Unfortunately, as Parliamentary time and official and regulatory work have become overloaded with Brexit issues, many of these vital measures have been delayed. Aegon’s latest Survey reports that almost 80 per cent of people are worried about the Government being so focussed on Brexit that other important policies are downgraded.
Brexit has delayed measures to tackle the social care funding crisis:
The biggest problem of all is the ongoing failure to tackle social care funding. Each day that passes, more people are losing out in our broken social care system. There is no money set aside to deal with the costs of future care and despite promises of a new Green Paper, nothing has happened. The paper was originally due in summer 2017, then delayed to end of 2017, then it was promised before the summer recess this year and now it is said to appear in ‘autumn 2018’.

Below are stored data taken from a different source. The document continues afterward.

(* ===== verification/QuarantineSettle.v ===== *)
(** * QuarantineSettle: one transaction of a reconciliation

    [reconcile_one] on a transaction in any reachable state: it follows the abstract machine
    whatever fails, and without faults it settles every transaction that can be settled. *)

From stdpp Require Import relations.
From S2P Require Import Prelude Effects Json JsonText Base64 Sha256 HostEvidence JournalFs HostEventSink Quarantine QuarantineRecovery JournalProofs SinkProofs RecordProofs QuarantineState QuarantineSteps QuarantinePaths.

Local Open Scope string_scope.

Lemma strip_prefix_removed p s : removeprefix p (p +:+ s) = s.
Proof. unfold removeprefix. by rewrite strip_prefix_app. Qed.

Lemma removesuffix_app p s : removesuffix p (s +:+ p) = s.
Proof.
  unfold removesuffix. rewrite (proj2 (endswith_app p (s +:+ p))) by by eexists.
  rewrite str_length_app. replace (_ + _ - _)%nat with (String.length s) by lia.
  unfold str_take. induction s as [|c s IH]; [by destruct p|]. rewrite str_app_cons. simpl.
  by rewrite IH.
Qed.

Lemma intent_id txid : intent_transaction_id (record_name txid "intent") = txid.
Proof.
  unfold intent_transaction_id, record_name. rewrite strip_prefix_removed.
  exact (removesuffix_app ".intent.json" txid).
Qed.

Lemma reads_sink_ok md eu fs {A} (m : M World A) x a :
  reads md eu fs m (Ok a) → reads md eu fs (except is_sink_error m (λ _, raise x)) (Ok a).
Proof.
  intros Hm. apply runs_except. eapply runs_mono; [exact Hm|done|]. cbv beta.
  intros e fs' [-> [[=]|He]]. destruct (is_sink_error e) eqn:Es; [|auto].
  apply runs_raise. split; [done|]. right. unfold fault in *. destruct md; [done| |done]. by subst.
Qed.

Section Settle.
Context `{Sha256} `{!Sha256Laws} `{Entropy} `{!EntropyLaws} (md : mode) (eu : Z).
Context (S Q : string) (sid qid : ident) (max_bytes : Z).
Context (Hids : sid ≠ qid) (Hdev : sid.1 = qid.1) (Hpaths : S ≠ Q) (Hmax : (0 < max_bytes)%Z).
Abbreviation tx_ok := (tx_ok sid qid).
Abbreviation holds := (holds eu sid qid).
Abbreviation touched := (touched eu sid qid).
Abbreviation runs := (JournalProofs.runs md eu).
Abbreviation reads := (JournalProofs.reads md eu).
Abbreviation t_intent_digest := (t_intent_digest sid qid).
Abbreviation t_applied_digest := (t_applied_digest sid qid).
Abbreviation rec_intent := (rec_intent sid qid).
Abbreviation rec_applied := (rec_applied sid qid).
Abbreviation roots := (roots eu S Q sid qid).
Abbreviation sized := (sized sid qid max_bytes).
Abbreviation steps := (QuarantineState.steps (wild md)).
Abbreviation path := (path md eu sid qid).
Abbreviation reached := (reached md eu sid qid).
Abbreviation settleable := (settleable eu sid max_bytes).
Abbreviation applied_record := (applied_record sid qid).

(** ** Records already there *)

Definition finalized_record (t : tx) (f : json * json) : DurableRecord :=
  rec_of (t_record t "finalized") (t_finalized sid qid t f).
Definition restored_record (t : tx) (s : state) (reason : string) : DurableRecord :=
  rec_of (t_record t "restored") (t_restored sid qid t (s_applied s) reason).
Definition blocked_record (t : tx) (s : state) (reason : string) : DurableRecord :=
  rec_of (t_record t "blocked") (t_blocked sid qid t (s_applied s) (s_finalized s) reason).

Lemma reads_fence fs t s required :
  tx_ok t → holds fs t s → (s_fence s = false → required = false) →
  reads fs (_read_source_fence sid (t_id t) (t_intent_digest t) (t_snapshot t) required)
    (Ok (if s_fence s then Some (rec_of (t_fence_name t) (t_fence sid qid t)) else None)).
Proof.
  intros Ht Hh Hreq. pose proof (h_fence _ _ _ _ _ _ Hh) as Hf.
  pose proof (reads_source_fence md eu fs sid (t_id t) (t_intent_digest t) (t_snapshot t)
    (if s_fence s then Some (t_fence sid qid t) else None) required Hf) as K.
  destruct (s_fence s); apply K; try done; [by intros v [= <-]|auto].
Qed.

Lemma settle_blocked_raises fs t s reason applied finalized :
  runs fs (settle_blocked (t_id t) (rec_intent t) applied finalized
             (blocked_record t s reason)) (λ _ _, False) (λ _ fs', fs' = fs).
Proof.
  unfold settle_blocked. apply runs_bind. eapply runs_mono with (Q := λ _ fs', fs' = fs)
    (R := λ _ fs', fs' = fs); [| |done].
  - destruct finalized as [f|]; [|by apply runs_ret].
    destruct applied as [a|]; [|by apply runs_raise].
    apply runs_bind, runs_lift_result; [|done]. intros _ _. by apply runs_ret.
  - cbv beta. intros d fs' ->. apply runs_bind, runs_lift_result; [|done]. intros _ _.
    by apply runs_raise.
Qed.

Lemma runs_settle_restored fs t s reason :
  roots fs → sized t → holds fs t s → inv s → s_restored s = Some reason →
  runs fs (settle_restored S sid max_bytes sid qid (t_id t) (rec_intent t) (t_snapshot t)
             (applied_record t s) (restored_record t s reason))
    (λ o fs', o = SettledRestored ∧ fs' = fs ∧ settleable fs t s)
    (λ e fs', fs' = fs ∧ (fault md e ∨ ¬ settleable fs t s)).
Proof.
  intros Hr Hsz Hh Hinv Hres. pose proof Hsz as [Ht _].
  destruct (inv_restored s Hinv _ Hres) as (Hp & Hf & Hb). unfold settle_restored.
  rewrite applied_record_digest. unfold restored_record, t_restored.
  change (r_digest (rec_intent t)) with (t_intent_digest t).
  rewrite validate_terminal; [|done|by apply (h_restored_ok _ _ _ _ _ _ Hh)|done].
  apply runs_bind, runs_ret.
  eapply runs_reads; [by apply (reads_fence fs t s)| |auto]. rewrite Hf.
  apply runs_bind, runs_ret.
  eapply runs_reads; [apply reads_exists| |auto]. fold (t_journal t).
  pose proof (h_place _ _ _ _ _ _ Hh) as Hpl. rewrite Hp in Hpl. destruct Hpl as [-> _].
  apply runs_bind, runs_ret, runs_bind, runs_except.
  eapply runs_mono; [by apply (runs_source_snapshot md eu S Q sid qid max_bytes)|..]; cbv beta.
  - intros j fs' (-> & Hsame & Hread). apply runs_bind. rewrite Hsame. apply runs_ret, runs_ret.
    split; [done|]. split; [done|]. split; [done|]. split; [by rewrite Hp|done].
  - intros e fs' [-> He]. destruct (is_sink_error e) eqn:Es; [|done]. apply runs_raise.
    split; [done|]. destruct He as [He|He]; [|by right]. left. unfold fault in *.
    destruct md; [done| |done]. by subst.
Qed.

Lemma runs_settle_finalized fs t s f :
  roots fs → sized t → holds fs t s → inv s → s_finalized s = Some f → s_blocked s = None →
  runs fs (settle_finalized Q qid max_bytes sid (t_id t) (rec_intent t) (t_snapshot t)
             (applied_record t s) (finalized_record t f))
    (λ o fs', o = SettledFinalized ∧ fs' = fs ∧ settleable fs t s ∧ s_place s = Withheld false)
    (λ e fs', path t s fs fs' ∧ (fault md e ∨ ¬ settleable fs t s)).
Proof.
  intros Hr Hsz Hh Hinv Hfin Hb. pose proof Hsz as [Ht _].
  destruct (inv_finalized s Hinv _ Hfin) as (Ha & Hres & r & Hp).
  assert (path t s fs fs) as Hrefl by by apply path_refl.
  unfold settle_finalized, QuarantinePaths.applied_record. rewrite Ha.
  change (r_digest (rec_intent t)) with (t_intent_digest t).
  unfold finalized_record. rewrite validate_finalized by by apply (h_finalized_ok _ _ _ _ _ _ Hh).
  apply runs_bind, runs_ret.
  destruct (withheld_readable eu sid qid max_bytes Hdev fs t s r Hsz Hh Hp)
    as (g & Hg & Hread & _ & _ & Hj).
  eapply runs_reads; [apply reads_sink_ok, (reads_snapshot md eu fs Q qid _ max_bytes g)| |auto];
    try done; [apply Hr|apply Ht|].
  unfold t_journal in Hj. rewrite Hj, bool_decide_true by done. apply runs_bind, runs_ret.
  eapply runs_reads; [apply (reads_fence fs t s); [done..|]| |auto].
  { rewrite (inv_withheld s Hinv _ Hp). done. }
  eapply runs_reads; [apply reads_exists| |auto]. fold (t_journal t).
  pose proof (h_place _ _ _ _ _ _ Hh) as Hpl. rewrite Hp in Hpl. destruct Hpl as [_ Hsrc].
  destruct r.
  - destruct Hsrc as [h ->]. apply runs_bind, runs_when; [intros _|done].
    apply runs_bind.
    pose proof (runs_mark_blocked md eu S Q sid qid Hids fs t s after_finalize) as K.
    rewrite Hfin, Ha in K. eapply runs_mono; [apply K|..]; try done.
    + by apply member_ok.
    + by eapply step_block_finalized.
    + cbv beta. intros [] fs' Hpath. apply runs_raise. split; [done|]. right.
      by intros (_ & Hne & _).
    + cbv beta. intros e fs' Hpath. split; [done|]. right. by intros (_ & Hne & _).
  - rewrite Hsrc. apply runs_bind, runs_ret, runs_ret.
    split; [done|]. split; [done|]. split; [|done]. split; [done|]. split; congruence.
Qed.

(** ** One intent *)

Lemma reads_stage fs t stage o :
  bool_decide (stage ∈ stages) = true → rec_at eu fs qid (t_record t stage) o →
  reads fs (read_stage qid (t_id t) stage) (Ok (rec_of (t_record t stage) <$> o)).
Proof.
  intros Hs Ho. unfold read_stage.
  eapply reads_bind_ok; [rewrite (t_record_ok t stage Hs); apply reads_lift|].
  by apply reads_rec_at.
Qed.

Lemma directory_matches kvs k d :
  NoDup (keys kvs) → get k kvs = _directory_value d →
  py_eqb (get k (members_of (norm (JObj kvs)))) (_directory_value d) = true.
Proof. intros Hnd Hk. rewrite get_norm, Hk by done. apply directory_value_eq. Qed.

(** The directories of the intent are the ones of the reconciliation. *)
Lemma intent_directories t :
  py_eqb (get "source_directory" (r_value (rec_intent t))) (_directory_value sid) = true
  ∧ py_eqb (get "quarantine_directory" (r_value (rec_intent t))) (_directory_value qid) = true.
Proof.
  unfold QuarantineSteps.rec_intent. cbn [rec_of r_value].
  change (t_intent sid qid t) with (JObj (members_of (t_intent sid qid t))).
  assert (NoDup (keys (members_of (t_intent sid qid t)))) as Hnd
    by (apply nodup_dec; by vm_compute).
  by split; apply directory_matches.
Qed.

Lemma applied_record_at fs t s :
  holds fs t s →
  reads fs (read_stage qid (t_id t) "applied") (Ok (applied_record t s)).
Proof.
  intros Hh. pose proof (reads_stage fs t "applied" _ eq_refl (h_applied _ _ _ _ _ _ Hh)) as K.
  unfold QuarantinePaths.applied_record. by destruct (s_applied s).
Qed.

(** Reconciling one transaction: settled if it can be; a path of the machine in any case. *)
Lemma runs_reconcile_one fs t s :
  roots fs → sized t → holds fs t s → inv s →
  runs fs (reconcile_one S Q sid qid max_bytes sid qid (t_record t "intent"))
    (λ o fs', ∃ s', reached t s s' fs fs' ∧ settled_as o s' ∧ settleable fs' t s')
    (λ e fs', path t s fs fs' ∧ (fault md e ∨ ¬ settleable fs t s ∨ ¬ no_temps sid qid fs)).
Proof.
  intros Hr Hsz Hh Hinv. pose proof Hsz as [Ht _].
  assert (path t s fs fs) as Hrefl by by apply path_refl.
  assert (reached t s s fs fs) as Rrefl by by apply reached_refl.
  assert (∀ e, fault md e → path t s fs fs ∧
    (fault md e ∨ ¬ settleable fs t s ∨ ¬ no_temps sid qid fs)) as HF by auto.
  unfold reconcile_one. rewrite (intent_id (t_id t) : intent_transaction_id (t_record t "intent") = _).
  eapply runs_reads; [apply (reads_record eu md fs qid _ (t_intent sid qid t));
    [apply Hh|apply Ht]| |done].
  apply runs_bind, runs_ret. fold (rec_intent t).
  rewrite intent_snapshot by done. apply runs_bind, runs_ret.
  destruct (intent_directories t) as [-> ->]. apply runs_bind, runs_ret.
  eapply runs_reads; [by apply applied_record_at| |done].
  eapply runs_reads with (a := tt); [| |done].
  { unfold QuarantinePaths.applied_record. destruct (s_applied s); [|apply reads_ret].
    rewrite validate_applied. apply reads_lift. }
  eapply runs_reads; [apply reads_stage; [done|apply Hh]| |done].
  eapply runs_reads; [apply reads_stage; [done|apply Hh]| |done].
  eapply runs_reads; [apply reads_stage; [done|apply Hh]| |done].
  destruct (s_blocked s) as [b|] eqn:Hb.
  { pose proof (inv_restored s Hinv) as Ir. destruct (s_restored s) as [r|] eqn:Hres.
    { destruct (Ir r) as (_ & _ & ?); [done|congruence]. }
    apply runs_bind, runs_ret. eapply runs_mono;
      [apply (settle_blocked_raises fs t s b)|done|]; cbv beta.
    intros e fs' ->. split; [done|]. right. left. intros (K & _). congruence. }
  pose proof (inv_finalized s Hinv) as If.
  destruct (s_finalized s) as [f|] eqn:Hf, (s_restored s) as [r|] eqn:Hres;
    cbn [fmap option_fmap option_map].
  - destruct (If f) as (_ & ? & _); [done|congruence].
  - apply runs_bind, runs_ret. eapply runs_mono; [by apply (runs_settle_finalized fs t s f)|..];
      cbv beta.
    + intros o fs' (-> & -> & Hset & Hp). exists s. split; [done|]. split; [|done].
      split; [by eexists|]. done.
    + intros e fs' [Hpath He]. tauto.
  - apply runs_bind, runs_ret. eapply runs_mono; [by apply (runs_settle_restored fs t s r)|..];
      cbv beta.
    + intros o fs' (-> & -> & Hset). exists s. split; [done|]. split; [by eexists|done].
    + intros e fs' [-> He]. tauto.
  - apply runs_bind, runs_ret. by apply runs_settle_open.
Qed.
End Settle.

A range of solutions is required – with, for example, consideration of allowing tax-free pension withdrawals to pay for care; allowing some ISA savings to be earmarked as a Care ISA fund that can pass on free of inheritance tax; a system of National Insurance and perhaps a national equity release scheme so that the risk of care funding is pooled, rather than falling only on those needing care.
Pensions Dashboard project on hold and may be scrapped:
Much to the concern of those eagerly awaiting the chance to put all pension information in one place, the Department of Work and Pensions seems to have changed its view on the pension dashboard, having originally committed to introduce it by 2019. There are rumours that the DWP no longer wishes to be directly involved.
This is a significant disappointment as most people have many different pensions and often lose track of past pots. Having the chance to see their pension savings all in one place would help improve engagement with pensions.
The Government said it would facilitate development of the dashboard, but it seems no longer committed to this.
It could be that problems with data and past errors are to blame, but could also be that officials are so occupied with other matters, including Universal Credit and Brexit, that they have no time to devote to this. A petition has been started calling for the project to be saved, and has nearly reached 100,000 signatures in just a few days.
Lack of solution to ensure lowest earners are not overcharged for their pension:
Many auto-enrolment pension schemes operate on an administration system which forces the lowest earners (anyone earning less than £11,850) to pay 25 per cent extra for their pension, because the scheme does not add the tax relief they are entitled to.
The Treasury, DWP and Pensions Regulator have been asked to resolve this scandal, but have said that it is too difficult and are not devoting the time needed to sort it out. This leaves low earners being penalised unfairly, just because their employer’s scheme uses a particularly type of administration for its tax relief.
Pensions cold-calling ban was promised by June but we just have another consultation:
The Government has failed to meet its deadline to introduce a much-needed ban on cold-calling by end-June. Having announced the measures are delayed, it has now issued yet another consultation on the measures. It is vital that a proper cold-calling ban is introduced as soon as possible.
While the problem is not tackled, more and more people are at risk of losing their life savings in pension scams. The ban on pensions cold-calling was first promised in 2016 and yet is still not in place.
The challenges of social care funding, saving for retirement and avoiding scammers are real issues today and will be with us long after the dust settles on Brexit. With no end in sight on Brexit deliberations, it’s worrying that so much of the Government’s ‘business as usual’ agenda for savers is being put on hold.
Ros Altmann is a Tory peer and former pensions minister.